Some lines below hold "moving". Pick them out and copy them.
DATASET ENTRIES below:
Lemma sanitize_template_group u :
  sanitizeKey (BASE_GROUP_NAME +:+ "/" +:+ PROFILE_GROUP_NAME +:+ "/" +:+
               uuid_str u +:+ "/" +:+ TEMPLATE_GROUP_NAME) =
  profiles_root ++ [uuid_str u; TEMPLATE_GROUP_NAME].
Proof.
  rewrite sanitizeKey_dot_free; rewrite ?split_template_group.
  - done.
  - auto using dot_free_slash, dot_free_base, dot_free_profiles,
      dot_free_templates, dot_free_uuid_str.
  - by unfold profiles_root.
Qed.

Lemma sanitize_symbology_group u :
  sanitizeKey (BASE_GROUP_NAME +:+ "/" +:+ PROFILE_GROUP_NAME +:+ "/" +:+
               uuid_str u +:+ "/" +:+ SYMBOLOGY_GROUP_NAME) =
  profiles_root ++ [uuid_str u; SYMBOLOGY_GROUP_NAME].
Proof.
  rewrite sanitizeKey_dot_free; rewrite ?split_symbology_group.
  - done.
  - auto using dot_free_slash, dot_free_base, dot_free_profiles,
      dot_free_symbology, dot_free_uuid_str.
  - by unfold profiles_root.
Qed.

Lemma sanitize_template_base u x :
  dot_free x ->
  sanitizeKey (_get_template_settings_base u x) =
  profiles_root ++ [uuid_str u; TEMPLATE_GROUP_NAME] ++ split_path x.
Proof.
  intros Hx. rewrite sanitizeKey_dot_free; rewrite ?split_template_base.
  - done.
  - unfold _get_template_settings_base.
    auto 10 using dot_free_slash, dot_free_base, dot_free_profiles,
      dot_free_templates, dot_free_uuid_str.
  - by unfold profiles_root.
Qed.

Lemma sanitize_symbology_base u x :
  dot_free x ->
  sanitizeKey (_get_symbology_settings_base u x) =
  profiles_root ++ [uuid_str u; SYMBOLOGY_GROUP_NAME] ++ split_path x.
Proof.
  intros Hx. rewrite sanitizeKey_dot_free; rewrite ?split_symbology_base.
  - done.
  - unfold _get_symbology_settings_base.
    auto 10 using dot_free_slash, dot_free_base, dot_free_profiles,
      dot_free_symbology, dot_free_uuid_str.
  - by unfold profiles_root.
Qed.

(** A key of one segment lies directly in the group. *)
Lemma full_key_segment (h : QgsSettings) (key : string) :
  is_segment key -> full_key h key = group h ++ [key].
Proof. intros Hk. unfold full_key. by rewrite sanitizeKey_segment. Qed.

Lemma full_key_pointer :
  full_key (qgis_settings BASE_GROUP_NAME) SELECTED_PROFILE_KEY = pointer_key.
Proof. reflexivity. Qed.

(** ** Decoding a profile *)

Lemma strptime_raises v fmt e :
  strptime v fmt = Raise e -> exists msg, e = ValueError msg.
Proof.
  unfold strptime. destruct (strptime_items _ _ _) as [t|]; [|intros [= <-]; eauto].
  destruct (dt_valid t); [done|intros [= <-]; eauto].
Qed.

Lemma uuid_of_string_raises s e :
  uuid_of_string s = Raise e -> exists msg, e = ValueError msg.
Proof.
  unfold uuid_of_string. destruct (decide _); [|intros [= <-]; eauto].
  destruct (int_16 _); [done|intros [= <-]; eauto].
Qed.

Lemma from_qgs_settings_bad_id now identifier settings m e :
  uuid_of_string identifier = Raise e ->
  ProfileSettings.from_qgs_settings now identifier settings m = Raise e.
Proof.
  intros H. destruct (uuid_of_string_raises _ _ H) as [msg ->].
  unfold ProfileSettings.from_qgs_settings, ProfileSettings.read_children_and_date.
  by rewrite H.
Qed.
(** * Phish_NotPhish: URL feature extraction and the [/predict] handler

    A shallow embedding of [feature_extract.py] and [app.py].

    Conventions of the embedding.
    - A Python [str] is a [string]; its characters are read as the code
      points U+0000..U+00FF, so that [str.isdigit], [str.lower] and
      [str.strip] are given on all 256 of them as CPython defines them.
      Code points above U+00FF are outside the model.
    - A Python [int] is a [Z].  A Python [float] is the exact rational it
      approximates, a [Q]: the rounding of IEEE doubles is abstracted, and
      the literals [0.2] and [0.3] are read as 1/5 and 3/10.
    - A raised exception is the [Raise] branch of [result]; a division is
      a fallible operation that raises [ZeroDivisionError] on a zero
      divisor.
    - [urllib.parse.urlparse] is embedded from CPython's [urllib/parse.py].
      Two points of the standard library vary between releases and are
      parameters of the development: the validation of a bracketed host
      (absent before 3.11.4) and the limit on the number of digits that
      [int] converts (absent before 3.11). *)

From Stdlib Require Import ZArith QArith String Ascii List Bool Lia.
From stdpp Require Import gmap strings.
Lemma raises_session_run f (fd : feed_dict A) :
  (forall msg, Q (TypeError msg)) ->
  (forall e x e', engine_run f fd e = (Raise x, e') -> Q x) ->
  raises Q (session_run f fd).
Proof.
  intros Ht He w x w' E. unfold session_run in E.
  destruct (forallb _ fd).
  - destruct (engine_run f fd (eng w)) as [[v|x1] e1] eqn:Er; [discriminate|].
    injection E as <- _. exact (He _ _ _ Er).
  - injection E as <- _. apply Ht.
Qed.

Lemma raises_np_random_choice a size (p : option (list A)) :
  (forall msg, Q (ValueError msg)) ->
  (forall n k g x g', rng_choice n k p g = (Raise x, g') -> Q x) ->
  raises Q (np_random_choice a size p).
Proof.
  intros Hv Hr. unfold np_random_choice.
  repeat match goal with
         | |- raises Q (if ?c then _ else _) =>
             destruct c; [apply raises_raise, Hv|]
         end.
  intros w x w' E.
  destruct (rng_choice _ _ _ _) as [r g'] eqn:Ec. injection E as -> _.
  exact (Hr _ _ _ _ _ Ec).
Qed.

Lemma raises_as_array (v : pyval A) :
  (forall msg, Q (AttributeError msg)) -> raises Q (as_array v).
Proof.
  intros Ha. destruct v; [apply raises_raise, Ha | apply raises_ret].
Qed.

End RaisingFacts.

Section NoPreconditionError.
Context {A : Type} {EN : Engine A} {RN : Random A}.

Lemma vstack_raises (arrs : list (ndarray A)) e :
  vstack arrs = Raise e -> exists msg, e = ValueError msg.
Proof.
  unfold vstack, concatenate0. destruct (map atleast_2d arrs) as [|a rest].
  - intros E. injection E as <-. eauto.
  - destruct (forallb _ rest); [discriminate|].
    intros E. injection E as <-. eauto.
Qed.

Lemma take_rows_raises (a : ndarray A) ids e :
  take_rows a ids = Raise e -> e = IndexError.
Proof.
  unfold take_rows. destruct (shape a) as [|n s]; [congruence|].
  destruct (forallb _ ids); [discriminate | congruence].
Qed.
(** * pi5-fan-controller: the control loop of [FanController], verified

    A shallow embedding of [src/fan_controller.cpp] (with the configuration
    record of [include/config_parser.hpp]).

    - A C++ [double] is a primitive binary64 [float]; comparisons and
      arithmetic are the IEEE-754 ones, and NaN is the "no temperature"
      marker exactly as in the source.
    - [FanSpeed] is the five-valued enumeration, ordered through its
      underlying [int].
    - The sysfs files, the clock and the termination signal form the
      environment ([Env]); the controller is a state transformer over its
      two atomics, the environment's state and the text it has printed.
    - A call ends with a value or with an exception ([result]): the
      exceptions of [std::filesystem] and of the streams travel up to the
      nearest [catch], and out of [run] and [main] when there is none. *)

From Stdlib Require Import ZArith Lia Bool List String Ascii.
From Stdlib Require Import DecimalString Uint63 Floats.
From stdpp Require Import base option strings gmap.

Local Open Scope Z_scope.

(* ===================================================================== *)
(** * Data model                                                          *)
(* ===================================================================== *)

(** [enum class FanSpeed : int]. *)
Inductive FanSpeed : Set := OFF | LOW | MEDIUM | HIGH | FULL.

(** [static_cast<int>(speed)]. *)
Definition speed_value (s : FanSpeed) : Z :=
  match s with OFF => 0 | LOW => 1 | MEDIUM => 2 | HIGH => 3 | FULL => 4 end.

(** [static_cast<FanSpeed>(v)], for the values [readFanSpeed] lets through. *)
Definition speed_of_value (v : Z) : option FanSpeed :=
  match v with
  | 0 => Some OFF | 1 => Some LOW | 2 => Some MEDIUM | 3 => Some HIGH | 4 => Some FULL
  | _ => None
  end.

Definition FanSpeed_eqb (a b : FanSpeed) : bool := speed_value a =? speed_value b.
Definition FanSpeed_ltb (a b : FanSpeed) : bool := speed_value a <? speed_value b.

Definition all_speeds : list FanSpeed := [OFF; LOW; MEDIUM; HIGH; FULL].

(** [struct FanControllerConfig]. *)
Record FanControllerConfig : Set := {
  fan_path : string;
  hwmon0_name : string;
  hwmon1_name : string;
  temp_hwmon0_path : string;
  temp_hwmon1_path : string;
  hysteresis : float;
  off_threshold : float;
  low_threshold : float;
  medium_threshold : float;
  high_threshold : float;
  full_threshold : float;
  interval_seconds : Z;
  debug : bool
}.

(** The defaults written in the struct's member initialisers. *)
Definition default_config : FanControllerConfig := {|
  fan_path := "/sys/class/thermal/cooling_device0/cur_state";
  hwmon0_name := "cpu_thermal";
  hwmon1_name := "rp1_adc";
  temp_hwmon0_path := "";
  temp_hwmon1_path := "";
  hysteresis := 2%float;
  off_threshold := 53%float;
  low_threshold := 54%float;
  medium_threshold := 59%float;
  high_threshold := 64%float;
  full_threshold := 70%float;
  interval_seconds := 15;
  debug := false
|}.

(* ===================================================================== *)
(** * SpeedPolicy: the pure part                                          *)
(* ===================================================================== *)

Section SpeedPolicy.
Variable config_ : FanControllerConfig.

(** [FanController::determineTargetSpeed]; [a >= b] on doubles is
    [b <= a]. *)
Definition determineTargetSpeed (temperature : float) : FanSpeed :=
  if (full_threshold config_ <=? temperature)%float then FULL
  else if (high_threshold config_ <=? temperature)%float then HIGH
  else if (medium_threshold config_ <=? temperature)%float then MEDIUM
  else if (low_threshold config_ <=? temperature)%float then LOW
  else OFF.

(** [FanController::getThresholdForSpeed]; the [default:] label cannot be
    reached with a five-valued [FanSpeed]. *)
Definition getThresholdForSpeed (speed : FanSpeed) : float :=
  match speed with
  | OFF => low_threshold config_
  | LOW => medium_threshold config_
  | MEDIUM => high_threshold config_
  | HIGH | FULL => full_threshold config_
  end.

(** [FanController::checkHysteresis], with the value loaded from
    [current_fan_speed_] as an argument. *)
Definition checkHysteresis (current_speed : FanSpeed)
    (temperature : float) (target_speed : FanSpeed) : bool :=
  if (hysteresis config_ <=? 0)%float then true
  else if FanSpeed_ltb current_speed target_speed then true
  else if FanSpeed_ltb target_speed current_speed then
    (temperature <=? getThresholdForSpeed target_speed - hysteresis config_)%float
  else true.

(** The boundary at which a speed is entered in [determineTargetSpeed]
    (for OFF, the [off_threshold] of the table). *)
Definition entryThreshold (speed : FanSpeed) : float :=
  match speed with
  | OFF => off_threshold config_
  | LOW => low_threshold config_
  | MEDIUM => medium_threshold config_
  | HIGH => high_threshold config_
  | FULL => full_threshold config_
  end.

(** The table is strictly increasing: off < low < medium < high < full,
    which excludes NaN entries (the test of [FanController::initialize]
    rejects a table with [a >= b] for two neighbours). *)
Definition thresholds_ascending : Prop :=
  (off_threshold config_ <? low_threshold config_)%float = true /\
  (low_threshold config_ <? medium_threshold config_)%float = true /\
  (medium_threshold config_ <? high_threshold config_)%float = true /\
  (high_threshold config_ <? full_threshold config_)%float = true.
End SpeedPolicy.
End of DATASET ENTRIES.
DATASET ENTRIES below:
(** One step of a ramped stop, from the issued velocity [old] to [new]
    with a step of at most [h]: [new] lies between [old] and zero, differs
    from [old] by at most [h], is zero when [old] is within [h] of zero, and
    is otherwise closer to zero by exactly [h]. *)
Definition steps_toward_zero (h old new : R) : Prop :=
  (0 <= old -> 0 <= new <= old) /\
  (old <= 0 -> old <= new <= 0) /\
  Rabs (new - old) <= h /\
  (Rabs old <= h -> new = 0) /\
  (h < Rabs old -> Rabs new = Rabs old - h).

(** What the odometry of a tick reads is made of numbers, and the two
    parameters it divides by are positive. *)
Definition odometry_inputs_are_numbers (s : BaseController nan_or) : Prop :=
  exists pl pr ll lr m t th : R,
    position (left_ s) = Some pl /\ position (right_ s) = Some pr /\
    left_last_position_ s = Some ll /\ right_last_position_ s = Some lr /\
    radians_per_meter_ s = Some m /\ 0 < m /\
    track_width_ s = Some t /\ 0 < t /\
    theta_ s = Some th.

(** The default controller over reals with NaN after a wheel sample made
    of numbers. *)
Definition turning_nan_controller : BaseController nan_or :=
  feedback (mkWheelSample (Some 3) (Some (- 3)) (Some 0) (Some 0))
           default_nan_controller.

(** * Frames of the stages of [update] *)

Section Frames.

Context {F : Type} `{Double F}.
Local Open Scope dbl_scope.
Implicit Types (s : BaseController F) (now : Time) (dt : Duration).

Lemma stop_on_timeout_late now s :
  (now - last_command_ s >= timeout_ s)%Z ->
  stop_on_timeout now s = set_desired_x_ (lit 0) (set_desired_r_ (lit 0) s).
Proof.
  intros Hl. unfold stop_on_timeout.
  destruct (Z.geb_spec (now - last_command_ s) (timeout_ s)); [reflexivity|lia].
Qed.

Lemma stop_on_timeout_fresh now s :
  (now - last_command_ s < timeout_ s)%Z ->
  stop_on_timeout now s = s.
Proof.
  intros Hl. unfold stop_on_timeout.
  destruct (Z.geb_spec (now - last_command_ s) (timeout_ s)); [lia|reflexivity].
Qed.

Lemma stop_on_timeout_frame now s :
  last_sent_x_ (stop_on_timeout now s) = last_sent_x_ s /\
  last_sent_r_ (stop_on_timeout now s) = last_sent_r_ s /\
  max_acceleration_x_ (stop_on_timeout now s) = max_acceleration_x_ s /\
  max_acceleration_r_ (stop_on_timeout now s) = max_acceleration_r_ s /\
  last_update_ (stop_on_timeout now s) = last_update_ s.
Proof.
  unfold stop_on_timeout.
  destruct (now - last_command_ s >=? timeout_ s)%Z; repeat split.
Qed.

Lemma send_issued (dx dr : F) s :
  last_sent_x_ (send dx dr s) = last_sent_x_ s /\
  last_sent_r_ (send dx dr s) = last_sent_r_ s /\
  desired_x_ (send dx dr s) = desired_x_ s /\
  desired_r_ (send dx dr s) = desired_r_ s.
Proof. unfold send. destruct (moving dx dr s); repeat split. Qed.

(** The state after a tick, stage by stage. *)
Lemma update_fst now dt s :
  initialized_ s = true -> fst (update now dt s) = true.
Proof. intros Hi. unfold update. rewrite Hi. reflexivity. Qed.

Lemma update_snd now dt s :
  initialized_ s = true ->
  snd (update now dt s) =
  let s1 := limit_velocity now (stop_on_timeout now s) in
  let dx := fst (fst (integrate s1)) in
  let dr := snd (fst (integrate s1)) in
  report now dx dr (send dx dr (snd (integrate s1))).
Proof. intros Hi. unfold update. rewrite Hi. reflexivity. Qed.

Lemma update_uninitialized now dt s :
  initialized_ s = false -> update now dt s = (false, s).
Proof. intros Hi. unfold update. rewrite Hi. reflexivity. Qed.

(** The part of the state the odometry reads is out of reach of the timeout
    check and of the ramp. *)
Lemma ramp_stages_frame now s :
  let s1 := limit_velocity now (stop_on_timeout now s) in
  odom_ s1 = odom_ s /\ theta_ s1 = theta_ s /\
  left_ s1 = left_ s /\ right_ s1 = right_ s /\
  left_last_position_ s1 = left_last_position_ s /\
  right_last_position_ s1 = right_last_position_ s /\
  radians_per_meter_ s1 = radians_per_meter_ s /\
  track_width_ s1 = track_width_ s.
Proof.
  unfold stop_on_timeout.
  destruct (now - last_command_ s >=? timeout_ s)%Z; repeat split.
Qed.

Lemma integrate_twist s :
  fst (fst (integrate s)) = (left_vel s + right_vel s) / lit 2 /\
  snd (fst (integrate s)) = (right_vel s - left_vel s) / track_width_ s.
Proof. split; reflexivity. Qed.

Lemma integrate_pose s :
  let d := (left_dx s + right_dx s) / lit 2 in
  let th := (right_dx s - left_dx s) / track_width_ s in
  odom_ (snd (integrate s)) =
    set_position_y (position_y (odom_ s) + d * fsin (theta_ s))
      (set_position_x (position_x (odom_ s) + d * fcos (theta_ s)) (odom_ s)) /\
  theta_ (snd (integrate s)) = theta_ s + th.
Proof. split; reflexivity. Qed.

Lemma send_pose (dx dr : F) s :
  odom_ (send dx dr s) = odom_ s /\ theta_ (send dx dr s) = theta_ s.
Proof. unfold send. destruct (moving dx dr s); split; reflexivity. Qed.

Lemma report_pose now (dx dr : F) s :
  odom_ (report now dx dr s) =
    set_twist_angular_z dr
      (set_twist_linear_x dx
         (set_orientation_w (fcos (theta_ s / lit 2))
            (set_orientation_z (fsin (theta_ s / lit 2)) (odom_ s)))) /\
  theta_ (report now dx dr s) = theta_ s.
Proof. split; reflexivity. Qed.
End of DATASET ENTRIES.
→ ANSWER TO THIS EXERCISE:
Proof. unfold send. destruct (moving dx dr s); repeat split. Qed.
Proof. unfold send. destruct (moving dx dr s); split; reflexivity. Qed.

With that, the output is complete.